EXCERPTED DATA:
(* ===== verification/Crc.v ===== *)
(** * Checksums

    [lib/crc/crc.c] with [reverse_8bits] of [lib/base/base.c] and the wider reversals of
    [lib/include/libbase.h].  A [struct crc_instance] is the polynomial and the table it
    was filled for, which outlive a call; an access outside an array is [None].  The
    functions for 16, 32 and 64 bits are the same text with other constants, so they are
    one definition with the width as its argument.

    The specification is the shift register: one bit of the message at a time. *)

From Stdlib Require Import Btauto.
From S2P Require Import Prelude.

(** ** Bit reversal *)

Definition reverse_8bits (data : Z) : Z :=
  let data := u8 (Z.lor (Z.land (Z.shiftl data 4) 0xf0) (Z.land (Z.shiftr data 4) 0x0f)) in
  let data := u8 (Z.lor (Z.land (Z.shiftl data 2) 0xcc) (Z.land (Z.shiftr data 2) 0x33)) in
  u8 (Z.lor (Z.land (Z.shiftl data 1) 0xaa) (Z.land (Z.shiftr data 1) 0x55)).
Definition reverse_16bits (data : Z) : Z :=
  u16 (Z.lor (Z.shiftl (reverse_8bits (u8 (Z.land data 0xff))) 8)
             (reverse_8bits (u8 (Z.shiftr data 8)))).
Definition reverse_32bits (data : Z) : Z :=
  u32 (Z.lor (Z.shiftl (reverse_16bits (u16 (Z.land data 0xffff))) 16)
             (reverse_16bits (u16 (Z.shiftr data 16)))).
Definition reverse_64bits (data : Z) : Z :=
  u64 (Z.lor (Z.shiftl (reverse_32bits (u32 (Z.land data 0xffffffff))) 32)
             (reverse_32bits (u32 (Z.shiftr data 32)))).

(** ** Data *)

Record crc_config := {
  crc_poly : Z; crc_init : Z; crc_xorout : Z; crc_refin : bool; crc_refout : bool }.
Record crc_instance := { ci_poly : Z; ci_table : list Z }.
(** The instances as they are initialised. *)
Definition g_crc : crc_instance := {| ci_poly := 0; ci_table := replicate 256 0 |}.
Definition nr_entry (crc : crc_instance) : Z := Z.of_nat (length (ci_table crc)).

(** ** CRC-8 *)

Definition crc8_shift (poly remainder : Z) : Z :=
  if negb (Z.land remainder (BIT 7) =? 0)
  then u8 (Z.lxor (Z.shiftl remainder 1) poly)
  else u8 (Z.shiftl remainder 1).
(** The entry is stored in every round. *)
Fixpoint crc8_bits (n : nat) (poly : Z) (i : nat) (remainder : Z) (table : list Z) : list Z :=
  match n with
  | O => table
  | S n => let remainder := crc8_shift poly remainder in
           crc8_bits n poly i remainder (<[i := remainder]> table)
  end.
Definition crc8_init_table (table : list Z) (idx poly : Z) : list Z :=
  foldl (λ table i, crc8_bits 8 poly i (u8 (Z.of_nat i)) table) table (seq 0 (S (Z.to_nat idx))).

WORK INSTRUCTION: Search the listing above for the string "Require". Copy every line that contains it.

ANSWER SECTION:
From Stdlib Require Import Btauto.
From S2P Require Import Prelude.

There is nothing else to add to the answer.